On September 29, 1989, Mr. Bilzerian was convicted on nine counts of securities fraud, making false statements to the Securities and Exchange Commission (SEC), and conspiracy to commit certain offenses and defraud the SEC and the Internal Revenue Service (IRS). United States v. Bilzerian , 926 F.2d 1285, 1289 (2d Cir. 1991). The United States District Court for the Southern District of New York entered a judgment of conviction, sentenced Mr. Bilzerian to four years in prison, and imposed a $1.5 million fine. Id. The court further ordered Mr. Bilzerian to disgorge $62,337,599.53. Sec. & Exch. Comm'n v. Bilzerian , 112 F. Supp. 2d 12, 14 (D.D.C. 2000), aff'd , 75 F. App'x 3 (D.C. Cir. 2003).

On January 31, 2012, Mrs. Steffen filed a pro se complaint in the Court of Federal Claims seeking an $8,243,145 tax refund pursuant to 26 U.S.C. § 1341.1 S.A. 1. She amended the complaint on April 23, 2012. See S.A. 5. On August 7, 2017, Mrs. Steffen and Mr. Bilzerian filed a second amended complaint as joined parties. S.A. 46.

On September 19, 2018, the government filed a motion to dismiss with prejudice the appellants’ second amended complaint for failure to state a claim upon which relief can be granted. S.A. 65. The Court of Federal Claims granted the motion on July 24, 2019, issued its order pursuant to Rule 12(b)(6) of the Rules of the Court of Federal Claims (RCFC), and sua sponte denied permission to file any further amendments to the complaint. J.A. 2, 8. On August 20, 2019, the appellants filed a motion for reconsideration pursuant to RCFC 59(a)(1) and sought leave to file a third amended complaint. J.A. 10–11. The court denied the motion for reconsideration and request to amend on January 6, 2020. Id. This appeal followed. We have jurisdiction under 28 U.S.C. § 1295(a)(3).

DISCUSSION

We review de novo a dismissal for failure to state a claim upon which relief can be granted by the Court of Federal Claims. Welty v. United States , 926 F.3d 1319, 1323 (Fed. Cir. 2019) (citing Boyle v. United States , 200 F.3d 1369, 1372 (Fed. Cir. 2000) ). In a denial of a motion to amend a complaint, we review the findings of the Court of Federal Claims for an abuse of discretion. Intrepid v. Pollock , 907 F.2d 1125, 1129 (Fed. Cir. 1990).

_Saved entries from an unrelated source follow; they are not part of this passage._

(** ** The command line *)

(** [c] is one of the characters of WHITESPACE. *)
Definition is_space (c : Z) : bool := (c =? 9) || (c =? 13) || (c =? 10) || (c =? 32).

(** Overwriting white space with NULs. *)
Fixpoint gobble (fuel : nat) (m : mem) (buf : Z) : option (mem * Z) :=
  match fuel with
  | O => None
  | S fuel => if negb (m buf =? 0) && is_space (m buf) then gobble fuel (st8 m buf 0) (buf + 1)
              else Some (m, buf)
  end.

Fixpoint scan_word (fuel : nat) (m : mem) (buf : Z) : option Z :=
  match fuel with
  | O => None
  | S fuel => if negb (m buf =? 0) && negb (is_space (m buf)) then scan_word fuel m (buf + 1) else Some buf
  end.

(** The loop that splits the buffer: [argv] so far, [None] for too many. *)
Fixpoint parse (fuel : nat) (m : mem) (buf : Z) (argv : list Z) : option (mem * option (list Z)) :=
  match fuel with
  | O => None
  | S fuel =>
      r ← gobble (S fuel) m buf;
      let '(m, buf) := r in
      if m buf =? 0 then Some (m, Some argv)
      else if Z.of_nat (length argv) =? MAXARGS - 1 then Some (m, None)
      else buf' ← scan_word (S fuel) m buf; parse fuel m buf' (argv ++ [buf])
  end.

(** strcmp with a literal. *)
Fixpoint strcmp_lit (m : mem) (p : Z) (l : list Z) : Z :=
  match l with
  | [] => m p
  | c :: l => if negb (m p =? 0) && (m p =? c) then strcmp_lit m (p + 1) l else m p - c
  end.

Definition find_command (m : mem) (p : Z) : option command :=
  (fun x => x.2.2) <$> list_find (fun c => strcmp_lit m p (bytes_of_string c.1.1) = 0) commands.

Definition run (c : command) : M Z :=
  match c with mon_help_cmd => mon_help | mon_kerninfo_cmd => mon_kerninfo end.

Definition runcmd (fuel : nat) (buf : Z) : M Z :=
  let! r := get (fun s => parse fuel (kmem s) buf []) in
  match r with
  | None => crash_with OutOfFuel
  | Some (m, args) =>
      modify (set_kmem m) ;;
      match args with
      | None => cprintf "Too many arguments (max %d)" [MAXARGS] ;; kret 0
      | Some [] => kret 0
      | Some (arg :: _) =>
          match find_command m arg with
          | Some c => run c
          | None => cprintf "Unknown command '%s'" [arg] ;; kret 0
          end
      end
  end.

(** The read-and-execute loop.  A line that is never completed leaves the
    monitor waiting for input; every other line takes characters from the
    devices, so [fuel] above their number is enough. *)
Fixpoint monitor_loop (fuel : nat) : M unit :=
  match fuel with
  | O => crash_with OutOfFuel
  | S fuel =>
      let! d := get kio in
      match readline (S (length (waiting d))) 1 (bytes "K> ") d with
      | None => leave_with MonitorLoop
      | Some (line, d') =>
          modify (set_kio d') ;;
          modify (fun s => set_kmem (place (kmem s) readline_buf (line ++ [0])) s) ;;
          let! r := runcmd (S (length line)) readline_buf in
          if r <? 0 then kret tt else monitor_loop fuel
      end
  end.
End Monitor.

(** ** Reference: the words of a line *)

Definition flush (w : list Z) (ws : list (list Z)) : list (list Z) :=
  match w with [] => ws | _ => w :: ws end.

(** [w] is the word being read. *)
Fixpoint words_from (w l : list Z) : list (list Z) :=
  match l with
  | [] => flush w []
  | c :: l => if is_space c then flush w (words_from [] l) else words_from (w ++ [c]) l
  end.
Definition words (l : list Z) : list (list Z) := words_from [] l.

(** The two kinds of stretch that the parser walks over. *)
Definition spaces (l : list Z) : Prop := Forall (fun c => is_space c = true) l.
Definition solid (l : list Z) : Prop := Forall (fun c => is_space c = false) l.
Definition at_break (l : list Z) : Prop := match l with [] => True | c :: _ => is_space c = true end.

Lemma split_spaces l : exists sp rest,
  l = sp ++ rest /\ spaces sp /\ match rest with [] => True | c :: _ => is_space c = false end.
Proof.
  induction l as [|c l (sp & rest & -> & Hs & Hr)]; [by exists [], []; repeat split; constructor|].
  destruct (is_space c) eqn:E.
  - exists (c :: sp), rest. repeat split; [by constructor|done].
  - exists [], (c :: sp ++ rest). repeat split; [constructor|done].
Qed.

Lemma split_word l : exists w rest, l = w ++ rest /\ solid w /\ at_break rest.
Proof.
  induction l as [|c l (w & rest & -> & Hs & Hr)]; [by exists [], []; repeat split; constructor|].
  destruct (is_space c) eqn:E.
  - exists [], (c :: w ++ rest). repeat split; [constructor|done].
  - exists (c :: w), rest. repeat split; [by constructor|done].
Qed.

Lemma words_spaces sp l : spaces sp -> words (sp ++ l) = words l.
Proof. induction 1 as [|c sp Hc _ IH]; [done|]. unfold words in *. cbn. by rewrite Hc. Qed.

Lemma words_from_solid w w' rest : solid w' -> words_from w (w' ++ rest) = words_from (w ++ w') rest.
Proof.
  intros Hw. revert w. induction Hw as [|c w' Hc _ IH]; intros w; [by rewrite app_nil_r|].
  cbn. by rewrite Hc, IH, <- app_assoc.
Qed.

Lemma words_word w rest :
  w <> [] -> solid w -> at_break rest -> words (w ++ rest) = w :: words rest.
Proof.
  intros Hn Hw Hb. unfold words. rewrite words_from_solid by done. cbn [app].
  destruct rest as [|c rest]; cbn in *; [by destruct w|]. rewrite Hb. by destruct w.
Qed.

The Court of Federal Claims may properly grant a motion to dismiss under RCFC 12(b)(6) when a complaint does not allege facts that show the plaintiff is entitled to the legal remedy sought. Lindsay v. United States , 295 F.3d 1252, 1257 (Fed. Cir. 2002). The appellants’ second amended complaint sought a tax refund pursuant to § 1341. To establish entitlement to a tax refund under the statute, a taxpayer must satisfy two elements. First, the taxpayer must show a reasonable belief that she had an unrestricted right to the disputed funds when she first reported them as income. See 26 U.S.C. § 1341(a)(1) ; Nacchio v. United States , 824 F.3d 1370, 1374 (Fed. Cir. 2016) (citation omitted). Second, the taxpayer is required to tether a claim for a tax deduction in excess of $3,000 to another section of the Internal Revenue Code (IRC).2 See 26 U.S.C. § 1341(a)(2)(3) ; Culley v. United States , 222 F.3d 1331, 1335 (Fed. Cir. 2000) (citations omitted). A plaintiff cannot prevail under § 1341 unless both requirements are met.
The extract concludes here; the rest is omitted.